Fast 4000 Kilometer lang sind die deutschen Außengrenzen. Die Bundespolizei soll dort mehr kontrollieren und abweisen – Bundesinnenminister Dobrindt möchte damit ein deutliches Signal nach Europa und in die Welt senden, dass sich die Politik in Deutschland geändert hat.
Volker Dobrindt will eine mündliche Weisung von 2015 zurücknehmen, laut der Asylsuchende an der Grenze nicht abgewiesen werden durften.
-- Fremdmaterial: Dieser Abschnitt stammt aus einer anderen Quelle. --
(** X14.  After [loadData] the screen shows what is stored: in a
    well-formed world whose [notes] collection holds notes only, the note
    list a resolved [loadData] hands over and the [notes] collection hold the
    same notes, each once. *)
Theorem loadData_in_sync f w ns hs w' :
  wf w → stored_notes_ok w →
  Notes.loadData f w = (inr (ns, hs), w') →
  notes_in_sync ns w'.
Proof.
  intros Hwf Hok (-> & _ & Hsame & _)%loadData_resolved.
  set (stored := fetchedNotes (store_getAll (store_of "notes" w))).
  assert (∀ n, n ∈ stored ↔ store_of "notes" w !! Note.id n = Some (DNote n)) as Hin.
  { intros n. unfold stored. rewrite elem_of_fetchedNotes, elem_of_store_getAll. split.
    - intros [k Hk]. by rewrite <-(wf_keys _ Hwf _ _ _ Hk) in Hk.
    - eauto. }
  split.
  - rewrite Array_sort_Permutation. unfold stored, fetchedNotes, store_getAll.
    assert (Note.id <$> omap (λ d, match d with DNote n => Some n | DHabit _ => None end)
                          (map_to_list (store_of "notes" w)).*2
            = (map_to_list (store_of "notes" w)).*1) as ->;
      [|apply NoDup_fst_map_to_list].
    assert (∀ kd, kd ∈ map_to_list (store_of "notes" w) →
                  ∃ n, kd = (Note.id n, DNote n)) as Hall.
    { intros [k d] Hkd%elem_of_map_to_list. destruct (Hok _ _ Hkd) as [n ->].
      exists n. by rewrite <-(wf_keys _ Hwf _ _ _ Hkd). }
    induction (map_to_list (store_of "notes" w)) as [|kd l IH]; [done|].
    destruct (Hall kd) as [n ->]; [by left|]. csimpl. f_equal.
    apply IH. intros kd' Hkd'. apply Hall. by right.
  - intros k d. rewrite Hsame. split.
    + intros Hk. destruct (Hok _ _ Hk) as [n ->]. exists n.
      pose proof (wf_keys _ Hwf _ _ _ Hk) as Hid. simpl in Hid.
      split_and!; [|done..]. rewrite Array_sort_Permutation. apply Hin. by rewrite Hid.
    + intros (n & Hn & <- & ->). rewrite Array_sort_Permutation in Hn. by apply Hin.
Qed.

Lemma loadData_in_sync_witness :
  wf World_two_notes ∧ stored_notes_ok World_two_notes
  ∧ notes_in_sync [note_b; note_a] (Notes.loadData no_faults World_two_notes).2.
Proof.
  assert (∀ k d, ({[ "a" := DNote note_a; "b" := DNote note_b ]} : gmap string Data) !! k
                 = Some d → (d = DNote note_a ∧ k = "a") ∨ (d = DNote note_b ∧ k = "b"))
    as Hstore.
  { intros k d. rewrite lookup_insert. destruct (decide _) as [<-|]; [intros [= <-]; by left|].
    rewrite lookup_singleton. destruct (decide _) as [<-|]; [intros [= <-]; by right|done]. }
  assert (wf World_two_notes) as Hwf.
  { apply wf_committed; [apply wf_World_opened|].
    intros k d [[-> ->]|[-> ->]]%Hstore; reflexivity. }
  assert (stored_notes_ok World_two_notes) as Hok.
  { intros k d. unfold World_two_notes. rewrite store_of_committed. simpl.
    intros [[-> _]|[-> _]]%Hstore; eauto. }
  split_and!; [exact Hwf | exact Hok |].
  apply (loadData_in_sync no_faults World_two_notes [note_b; note_a] []);
    [exact Hwf | exact Hok | by vm_compute].
Defined.

(** X15.  Adding keeps screen and store in step: if the note list and the
    [notes] collection hold the same notes and the new identifier is not the
    [id] of a note of the list, they still hold the same notes after
    [handleAddNote], whether it resolved (with the list it hands to
    [setNotes]) or rejected (with the list left as it was). *)
Theorem handleAddNote_in_sync st uuid now f w r w' :
  notes_in_sync (notes st) w →
  (∀ n, n ∈ notes st → Note.id n ≠ uuid) →
  handleAddNote st uuid now f w = (r, w') →
  notes_in_sync (notes (if r is inr st' then st' else st)) w'.
Proof.
  intros [Hnodup Hsync] Hfresh. rewrite handleAddNote_unfold.
  destruct (blank _); [by intros [= <- <-]|]. simpl.
  destruct (LocalDatabase.put _ _ f w) as [[e|[]] w1] eqn:Hput; intros [= <- <-].
  - split; [done|]. intros k d. rewrite (put_rejected _ _ _ _ _ _ Hput). apply Hsync.
  - apply put_resolved in Hput as [Hst _]. simpl. split.
    + rewrite fmap_cons. apply NoDup_cons. split; [|done]. simpl.
      intros (n & Hid & Hn)%list_elem_of_fmap. by apply (Hfresh n).
    + intros k d. rewrite Hst. unfold store_put. simpl. rewrite lookup_insert.
      destruct (decide (uuid = k)) as [<-|Hne].
      * split.
        -- intros [= <-]. eexists. split_and!; [by left|done..].
        -- intros (n & [->|Hn]%elem_of_cons & Hid & ->); [done|].
           by destruct (Hfresh n Hn).
      * rewrite Hsync. split.
        -- intros (n & Hn & Hid & ->). exists n. split_and!; [by right|done..].
        -- intros (n & [->|Hn]%elem_of_cons & Hid & ->); [done|eauto].
Qed.

Lemma notes_in_sync_two : notes_in_sync [note_b; note_a] World_two_notes.
Proof.
  split; simpl.
  - apply NoDup_cons. split; [by rewrite list_elem_of_singleton | apply NoDup_singleton].
  - intros k d. unfold World_two_notes. rewrite store_of_committed. simpl.
    rewrite lookup_insert. destruct (decide ("a" = k)) as [<-|Ha].
    + split; [intros [= <-]; exists note_a; split_and!; [by right; left|done..]|].
      intros (n & Hn & Hid & ->). revert Hn Hid.
      rewrite !elem_of_cons, elem_of_nil. by intros [->|[->|[]]].
    + rewrite lookup_singleton. destruct (decide ("b" = k)) as [<-|Hb].
      * split; [intros [= <-]; exists note_b; split_and!; [by left|done..]|].
        intros (n & Hn & Hid & ->). revert Hn Hid.
        rewrite !elem_of_cons, elem_of_nil. by intros [->|[->|[]]].
      * split; [done|]. intros (n & Hn & Hid & ->). revert Hn Hid.
        rewrite !elem_of_cons, elem_of_nil. intros [->|[->|[]]]; simpl; congruence.
Qed.

Lemma handleAddNote_in_sync_witness :
  let st := {| notes := [note_b; note_a]; newNoteTitle := "Later"; newNoteContent := "";
               isOnline := false |} in
  notes_in_sync (notes st) World_two_notes
  ∧ (∀ n, n ∈ notes st → Note.id n ≠ "c")
  ∧ notes_in_sync (Note.mk "c" "Later" "" 3000 false :: [note_b; note_a])
      (handleAddNote st "c" 3000 no_faults World_two_notes).2.
Proof.
  intros st.
  assert (∀ n, n ∈ notes st → Note.id n ≠ "c") as Hfresh.
  { intros n. simpl. rewrite !elem_of_cons, elem_of_nil. by intros [->|[->|[]]]. }
  split_and!; [exact notes_in_sync_two | exact Hfresh |].
  apply (handleAddNote_in_sync st "c" 3000 no_faults World_two_notes
           (handleAddNote st "c" 3000 no_faults World_two_notes).1
           (handleAddNote st "c" 3000 no_faults World_two_notes).2
           notes_in_sync_two Hfresh).
  by destruct (handleAddNote st "c" 3000 no_faults World_two_notes).
Defined.

(** X16.  Deleting keeps screen and store in step: if the note list and the
    [notes] collection hold the same notes, they still do after
    [handleDeleteNote], whether it resolved or rejected. *)
Theorem handleDeleteNote_in_sync st id f w r w' :
  notes_in_sync (notes st) w →
  handleDeleteNote st id f w = (r, w') →
  notes_in_sync (notes (if r is inr st' then st' else st)) w'.
Proof.
  intros [Hnodup Hsync]. rewrite handleDeleteNote_unfold.
  destruct (LocalDatabase.delete _ _ f w) as [[e|[]] w1] eqn:Hdel; intros [= <- <-].
  - split; [done|]. intros k d. rewrite (delete_rejected _ _ _ _ _ _ Hdel). apply Hsync.
  - apply delete_resolved in Hdel as [Hst _]. simpl. split.
    + eapply sublist_NoDup; [exact Hnodup|]. apply fmap_sublist, sublist_filter.
    + intros k d. rewrite Hst. unfold store_delete. rewrite lookup_delete.
      destruct (decide (id = k)) as [<-|Hne].
      * split; [done|]. by intros (n & [Hn _]%list_elem_of_filter & Hid & _).
      * rewrite Hsync. split.
        -- intros (n & Hn & Hid & ->). exists n. split_and!; [|done..].
           apply list_elem_of_filter. split; [congruence|done].
        -- intros (n & [_ Hn]%list_elem_of_filter & Hid & ->). eauto.
Qed.

Lemma handleDeleteNote_in_sync_witness :
  notes_in_sync (notes Notes_two) World_two_notes
  ∧ notes_in_sync [note_b] (handleDeleteNote Notes_two "a" no_faults World_two_notes).2.
Proof.
  split; [exact notes_in_sync_two|].
  apply (handleDeleteNote_in_sync Notes_two "a" no_faults World_two_notes
           (handleDeleteNote Notes_two "a" no_faults World_two_notes).1
           (handleDeleteNote Notes_two "a" no_faults World_two_notes).2
           notes_in_sync_two).
  by destruct (handleDeleteNote Notes_two "a" no_faults World_two_notes).
Defined.

End NoteProperties.

(* ===================================================================== *)
(** * The habit handlers: further properties *)
(* ===================================================================== *)

Section HabitInvariant.

Import App.

Variable P : Habit.t → Prop.
Hypothesis P_created : ∀ uuid name, P (Habit.mk uuid name [] 0).
Hypothesis P_toggled : ∀ today h, P h → P (toggled today h).

Lemma saveHabit_all habit f st r w' :
  habits_all P st → P habit →
  LocalDatabase.saveHabit habit f (world st) = (r, w') →
  ∀ hs, (∀ h, h ∈ hs → P h) → habits_all P {| habits := hs; world := w' |}.
Proof.
  intros (Hwf & _ & Hst) Hok Hsave hs Hhs. unfold LocalDatabase.saveHabit in Hsave.
  split_and!; simpl; [by eapply put_wf | done |].
  intros k d. destruct r as [e|[]].
  - rewrite (put_rejected _ _ _ _ _ _ Hsave). apply Hst.
  - apply put_resolved in Hsave as [-> _]. unfold store_put. rewrite lookup_insert.
    destruct (decide _); [intros [= <-]; eauto | apply Hst].
Qed.

Lemma habits_all_step st st' :
  habits_all P st → step st st' → habits_all P st'.
Proof.
  intros Hall Hstep. pose proof Hall as (Hwf & Hlist & Hst).
  destruct Hstep as [st name uuid f|st habitId today f|st f|st].
  - unfold run, createHabit.
    destruct name as [name|]; [|by destruct st].
    destruct (decide (name = "")); [by destruct st|].
    unfold mbind, M_bind, mret, M_ret.
    destruct (LocalDatabase.saveHabit _ f (world st)) as [[e|[]] w1] eqn:Hsave;
      eapply (saveHabit_all _ _ _ _ _ Hall (P_created uuid name) Hsave); [done|].
    intros h. rewrite elem_of_app, list_elem_of_singleton. intros [Hin| ->]; auto.
  - unfold run, handleToggleHabit, mbind, M_bind, mret, M_ret.
    assert (∀ h, h ∈ newHabits (habits st) habitId today → P h) as Hnew.
    { intros h. unfold newHabits. rewrite list_elem_of_fmap.
      intros (h0 & -> & Hin). destruct (decide _); auto. }
    destruct (List.find _ _) as [u|] eqn:Hfind; [|by split_and!].
    apply find_some in Hfind as [Hin _]. apply list_elem_of_In in Hin.
    destruct (LocalDatabase.saveHabit u f (world st)) as [[e|[]] w1] eqn:Hsave;
      by eapply (saveHabit_all _ _ _ _ _ Hall (Hnew _ Hin) Hsave).
  - unfold run, loadData, mbind, M_bind, mret, M_ret,
      LocalDatabase.getAllNotes, LocalDatabase.getAllHabits.
    destruct (LocalDatabase.init f (world st)) as [[e|[]] w1] eqn:Hi.
    { split_and!; simpl; [by eapply init_wf | done |].
      intros k d. rewrite (init_store_of _ _ _ _ _ Hi). apply Hst. }
    destruct (LocalDatabase.getAll "notes" f w1) as [[e|ns] w2] eqn:Hn.
    { split_and!; simpl; [eapply getAll_wf, Hn; by eapply init_wf | done |].
      intros k d. rewrite (getAll_store_of _ _ _ _ _ _ Hn), (init_store_of _ _ _ _ _ Hi).
      apply Hst. }
    destruct (LocalDatabase.getAll "habits" f w2) as [[e|hs] w3] eqn:Hh.
    { split_and!; simpl;
        [eapply getAll_wf, Hh; eapply getAll_wf, Hn; by eapply init_wf | done |].
      intros k d. rewrite (getAll_store_of _ _ _ _ _ _ Hh),
        (getAll_store_of _ _ _ _ _ _ Hn), (init_store_of _ _ _ _ _ Hi). apply Hst. }
    assert (∀ k d, store_of "habits" w3 !! k = Some d → ∃ h, d = DHabit h ∧ P h) as Hst3.
    { intros k d. rewrite (getAll_store_of _ _ _ _ _ _ Hh),
        (getAll_store_of _ _ _ _ _ _ Hn), (init_store_of _ _ _ _ _ Hi). apply Hst. }
    split_and!; simpl;
      [eapply getAll_wf, Hh; eapply getAll_wf, Hn; by eapply init_wf | | done].
    intros h. unfold fetchedHabits. rewrite list_elem_of_omap.
    intros ([n|h'] & Hin & [= <-]).
    pose proof (getAll_store_of _ _ _ _ _ "habits" Hh) as Hsame.
    apply getAll_resolved in Hh as [-> _].
    apply elem_of_store_getAll in Hin as [k Hk]. rewrite <-Hsame in Hk.
    by destruct (Hst3 _ _ Hk) as (h0 & [= <-] & Hok).
  - unfold reload. split_and!; simpl; [|by intros h ?%elem_of_nil | done].
    destruct Hwf as [Hv Ho Hs Hk]. split; simpl; try done; by intros [? [=]].
Qed.
(** * Leaf AI backend: the analyze handler of [backend/main.py]

    A shallow embedding of the request pipeline of [main.py] (validate,
    persist, encode, call the upstream model, extract the answer, clean it,
    answer) and the properties of it that the specification states.

    Conventions of the embedding.
    - A Python [str] is a list of characters, a character being a code point
      below 256 ([ascii]); the tables of whitespace, word characters and
      lower-casing are Python's tables on that range.
    - [bytes] are lists of [Byte.byte].
    - Python [int]s are [Z].
    - A raised exception is the left injection of a sum; the handler runs in
      a small monad that threads the trace of its side effects.
    - The file system, the clock and the upstream are a record of answers
      ([World]); the log lines of the handler are left out. *)

From Stdlib Require Import List Ascii String ZArith NArith Lia Bool Arith.
From Stdlib Require Import Floats.SpecFloat Numbers.DecimalString.
From Stdlib Require DecimalFacts DecimalPos DecimalN.
Import ListNotations.

Set Implicit Arguments.

(** ** Python strings *)

Module Str.

(** The strings of this development are the texts whose code points are
    all below 256. Python strings also hold the code points from 256 on;
    nothing is stated here about requests, payloads or texts that hold
    one. Two things happen only there: under IGNORECASE a letter of a
    pattern also matches a few characters above 255 (U+0130 and U+0131
    match [i], U+017F matches [s], U+212A matches [k]), and a lone
    surrogate (U+D800 to U+DFFF) cannot be encoded as UTF-8. *)
Definition str := list ascii.

(** A string literal. *)
Definition lit (s : string) : str := list_ascii_of_string s.

Definition code (c : ascii) : N := N_of_ascii c.

Definition between (lo hi n : N) : bool := ((lo <=? n) && (n <=? hi))%N.

(** [str.isspace] on one character, which is also [\s] of [re]:
    TAB, LF, VT, FF, CR, FS, GS, RS, US, SPACE, NEL and NBSP. *)
Definition isspace (c : ascii) : bool :=
  let n := code c in
  between 9 13 n || between 28 32 n || (n =? 133)%N || (n =? 160)%N.

(** [\w] of [re]: [str.isalnum] or the underscore. *)
Definition isword (c : ascii) : bool :=
  let n := code c in
  between 48 57 n || between 65 90 n || (n =? 95)%N || between 97 122 n
  || (n =? 170)%N || between 178 179 n || (n =? 181)%N || between 185 186 n
  || between 188 190 n || between 192 214 n || between 216 246 n
  || between 248 255 n.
Nun könnten laut nationalem Recht wieder Zurückweisungen erfolgen – obwohl EU-Recht vorschreibt, Schutzsuchende zunächst aufzunehmen, so Katharina Hamberger aus unserem Hauptstadtstudio.
EU-Recht überlagert Deutsches Recht
Strengere Grenzkontrollen gab es bereits unter Ex-Innenministerin Nancy Faeser. Der Unterschied jetzt: Die Kontrollen sollen weiter verschärft werden – rund 3000 zusätzliche Bundespolizisten sollen an die Grenzen kommen.
"Dann ist die Gefahr groß, dass man da die Leute einfach ständig hin- und herschiebt. Das wäre höchstproblematisch."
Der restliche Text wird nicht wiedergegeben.